[[ RECORD EXTRACTS open ]]

(** * MediBridge: the API routes over the relational store

    A shallow embedding of the route handlers of the MediBridge application
    (Next.js route handlers over a Prisma store):

    - [app/api/mdts/[id]/messages/route.ts]  ([GET_messages], [POST_message]),
    - [app/api/mdts/route.ts]                ([POST_mdt]),
    - [app/api/mdt/invitations/[id]/route.ts] ([GET_invitation],
      [PATCH_invitation], [DELETE_invitation]),
    - [app/api/mdt/invitations/route.ts]     ([POST_invitation],
      [PATCH_invitations]),
    - [app/api/auth/signup/route.ts]         ([POST_signup],
      [generateUniqueReferralCode]),
    - [app/api/auth/validate-referral/route.ts] ([GET_validate_referral]),
    - the listings [GET_mdts] and [GET_invitations] of the routes above,
    - [app/api/mdts/[id]/route.ts]            ([GET_mdt], [PUT_mdt]),
    - [app/api/users/local/route.ts]          ([GET_users_local]),
    - [prisma/seed.ts] ([main]), [middleware.ts] ([authorized]) and the
      handlers of the pages that call the routes.

    A handler is a function from the store (and the request) to the store
    after the request and the HTTP response.  Tables are finite maps keyed by
    their primary key; a Prisma interactive transaction is a computation in
    an error monad over the store that is committed only when it returns. *)

From Stdlib Require Import ZArith NArith Lia.
From stdpp Require Import gmap strings list fin_maps sorting.

Open Scope string_scope.

(** ** JavaScript values *)

(** A JavaScript string is a sequence of UTF-16 code units; [length] is the
    [.length] of the source. *)
Abbreviation jsstring := (list N).

(** The code units of an ASCII literal. *)
Definition js (s : string) : jsstring :=
  Ascii.N_of_ascii <$> String.list_ascii_of_string s.

(** A parsed JSON field.  [JUndefined] is an absent field; numbers are the
    integers (every other number is truthy and is not a string, like a
    non-zero integer); [JObj] stands for arrays and objects. *)
Inductive jsvalue :=
  | JUndefined
  | JNull
  | JBool (b : bool)
  | JNum (n : Z)
  | JStr (s : jsstring)
  | JObj.

#[global] Instance jsvalue_eq_dec : EqDecision jsvalue.
Proof. solve_decision. Defined.

(** [!v] is [negb (truthy v)]. *)
Definition truthy (v : jsvalue) : bool :=
  match v with
  | JUndefined | JNull => false
  | JBool b => b
  | JNum n => negb (n =? 0)%Z
  | JStr s => negb (List.length s =? 0)%nat
  | JObj => true
  end.

(** [typeof v === 'string'] *)
Definition is_string (v : jsvalue) : bool :=
  match v with JStr _ => true | _ => false end.

(** WhiteSpace and LineTerminator code points of ECMAScript, the ones
    [String.prototype.trim] strips. *)
Definition is_js_whitespace (c : N) : bool :=
  ((c =? 0x09) || (c =? 0x0A) || (c =? 0x0B) || (c =? 0x0C) || (c =? 0x0D)
   || (c =? 0x20) || (c =? 0xA0) || (c =? 0x1680)
   || ((0x2000 <=? c) && (c <=? 0x200A))
   || (c =? 0x2028) || (c =? 0x2029) || (c =? 0x202F) || (c =? 0x205F)
   || (c =? 0x3000) || (c =? 0xFEFF))%N.

Fixpoint trimStart (s : jsstring) : jsstring :=
  match s with
  | c :: s' => if is_js_whitespace c then trimStart s' else s
  | [] => []
  end.

Definition trimEnd (s : jsstring) : jsstring :=
  reverse (trimStart (reverse s)).

(** [s.trim()] *)
Definition trim (s : jsstring) : jsstring := trimEnd (trimStart s).

(** Surrogate code units. *)
Definition is_high_surrogate (c : N) : bool :=
  ((0xD800 <=? c) && (c <=? 0xDBFF))%N.
Definition is_low_surrogate (c : N) : bool :=
  ((0xDC00 <=? c) && (c <=? 0xDFFF))%N.

(** [s.toWellFormed()]: every surrogate that is not half of a pair becomes
    U+FFFD.  A text column holds text, not code units: what the store keeps
    and gives back for a string is the string its UTF-8 encoding decodes
    to, and the encoding of a lone surrogate is that of U+FFFD. *)
Fixpoint toWellFormed (s : jsstring) : jsstring :=
  match s with
  | [] => []
  | c :: s' =>
      if is_high_surrogate c then
        match s' with
        | d :: s'' =>
            if is_low_surrogate d then c :: d :: toWellFormed s''
            else 0xFFFD%N :: toWellFormed s'
        | [] => [0xFFFD%N]
        end
      else if is_low_surrogate c then 0xFFFD%N :: toWellFormed s'
      else c :: toWellFormed s'
  end.

(** [s.isWellFormed()]: no lone surrogate. *)
Definition isWellFormed (s : jsstring) : bool :=
  bool_decide (toWellFormed s = s).

(** ** The store *)

Inductive UserType := LOCAL | EXTERNAL.
Inductive MDTStatus := ACTIVE | COMPLETED | ARCHIVED.
Inductive InvitationStatus := PENDING | ACCEPTED | DECLINED | CANCELLED.
Inductive Gender := MALE | FEMALE.

#[global] Instance UserType_eq_dec : EqDecision UserType.
Proof. solve_decision. Defined.
#[global] Instance MDTStatus_eq_dec : EqDecision MDTStatus.
Proof. solve_decision. Defined.
#[global] Instance InvitationStatus_eq_dec : EqDecision InvitationStatus.
Proof. solve_decision. Defined.

(** Modelled from the spec: the Prisma schema (prisma/schema.prisma) is not
    among the sources; the rows below carry the columns the handlers read
    and write, with the types the handlers and section 3 of the
    specification give them.  Row ids of users, MDTs, invitations, profiles
    and messages are strings, specialty ids are numbers.  [userSpecialties]
    lists the specialty ids of a user in the order in which
    [include: { specialties: true }] returns them.  An invitation created
    without [status] is PENDING, one created without [specialtyId] has
    none, and [createdAt] of a message is the time of its insert. *)
Record User := {
  firstName : string;
  lastName : string;
  email : string;
  userType : UserType;
  userSpecialties : list Z
}.

Record MDT := {
  mdtName : string;
  creatorId : string;
  mdtStatus : MDTStatus;
  members : gset string
}.

Record Medication := { medName : string; dosage : string }.

Record PatientProfile := {
  age : Z;
  gender : Gender;
  uniqueId : string;
  medicalHistory : string;
  caseSummary : string;
  profileMdtId : string;
  medications : list Medication
}.

(** One [MDTSpecialty] row per key [(mdtId, specialtyId)] (the compound
    unique key [mdtId_specialtyId] of the source); the value is [filled]. *)
Record MDTSpecialty := {
  rs_mdtId : string;
  rs_specialtyId : Z;
  rs_filled : bool
}.

Record MDTInvitation := {
  inv_mdtId : string;
  senderId : string;
  receiverId : string;
  inv_specialtyId : option Z;
  inv_status : InvitationStatus
}.

Record Message := {
  content : jsstring;
  msg_userId : string;
  msg_mdtId : string;
  createdAt : Z
}.

Record DB := {
  users : gmap string User;
  specialties : gmap Z string;
  mdts : gmap string MDT;
  patientProfiles : gmap string PatientProfile;
  mdtSpecialties : gmap (string * Z) bool;
  invitations : gmap string MDTInvitation;
  messages : gmap string Message
}.

Definition set_mdts (f : gmap string MDT → gmap string MDT) (db : DB) : DB :=
  {| users := users db; specialties := specialties db; mdts := f (mdts db);
     patientProfiles := patientProfiles db;
     mdtSpecialties := mdtSpecialties db; invitations := invitations db;
     messages := messages db |}.

Definition set_patientProfiles
    (f : gmap string PatientProfile → gmap string PatientProfile) (db : DB) : DB :=
  {| users := users db; specialties := specialties db; mdts := mdts db;
     patientProfiles := f (patientProfiles db);
     mdtSpecialties := mdtSpecialties db; invitations := invitations db;
     messages := messages db |}.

[[ RECORD EXTRACTS closed ]]

### PROBLEM REQUIREMENTS:
Go through the listing above and write out exactly the lines starting with the one holding "JNull => false" and running through the one holding "Inductive InvitationStatus := PENDING", ends included, and no others.

### EXPECTED ANSWER:
  | JUndefined | JNull => false
  | JBool b => b
  | JNum n => negb (n =? 0)%Z
  | JStr s => negb (List.length s =? 0)%nat
  | JObj => true
  end.

(** [typeof v === 'string'] *)
Definition is_string (v : jsvalue) : bool :=
  match v with JStr _ => true | _ => false end.

(** WhiteSpace and LineTerminator code points of ECMAScript, the ones
    [String.prototype.trim] strips. *)
Definition is_js_whitespace (c : N) : bool :=
  ((c =? 0x09) || (c =? 0x0A) || (c =? 0x0B) || (c =? 0x0C) || (c =? 0x0D)
   || (c =? 0x20) || (c =? 0xA0) || (c =? 0x1680)
   || ((0x2000 <=? c) && (c <=? 0x200A))
   || (c =? 0x2028) || (c =? 0x2029) || (c =? 0x202F) || (c =? 0x205F)
   || (c =? 0x3000) || (c =? 0xFEFF))%N.

Fixpoint trimStart (s : jsstring) : jsstring :=
  match s with
  | c :: s' => if is_js_whitespace c then trimStart s' else s
  | [] => []
  end.

Definition trimEnd (s : jsstring) : jsstring :=
  reverse (trimStart (reverse s)).

(** [s.trim()] *)
Definition trim (s : jsstring) : jsstring := trimEnd (trimStart s).

(** Surrogate code units. *)
Definition is_high_surrogate (c : N) : bool :=
  ((0xD800 <=? c) && (c <=? 0xDBFF))%N.
Definition is_low_surrogate (c : N) : bool :=
  ((0xDC00 <=? c) && (c <=? 0xDFFF))%N.

(** [s.toWellFormed()]: every surrogate that is not half of a pair becomes
    U+FFFD.  A text column holds text, not code units: what the store keeps
    and gives back for a string is the string its UTF-8 encoding decodes
    to, and the encoding of a lone surrogate is that of U+FFFD. *)
Fixpoint toWellFormed (s : jsstring) : jsstring :=
  match s with
  | [] => []
  | c :: s' =>
      if is_high_surrogate c then
        match s' with
        | d :: s'' =>
            if is_low_surrogate d then c :: d :: toWellFormed s''
            else 0xFFFD%N :: toWellFormed s'
        | [] => [0xFFFD%N]
        end
      else if is_low_surrogate c then 0xFFFD%N :: toWellFormed s'
      else c :: toWellFormed s'
  end.

(** [s.isWellFormed()]: no lone surrogate. *)
Definition isWellFormed (s : jsstring) : bool :=
  bool_decide (toWellFormed s = s).

(** ** The store *)

Inductive UserType := LOCAL | EXTERNAL.
Inductive MDTStatus := ACTIVE | COMPLETED | ARCHIVED.
Inductive InvitationStatus := PENDING | ACCEPTED | DECLINED | CANCELLED.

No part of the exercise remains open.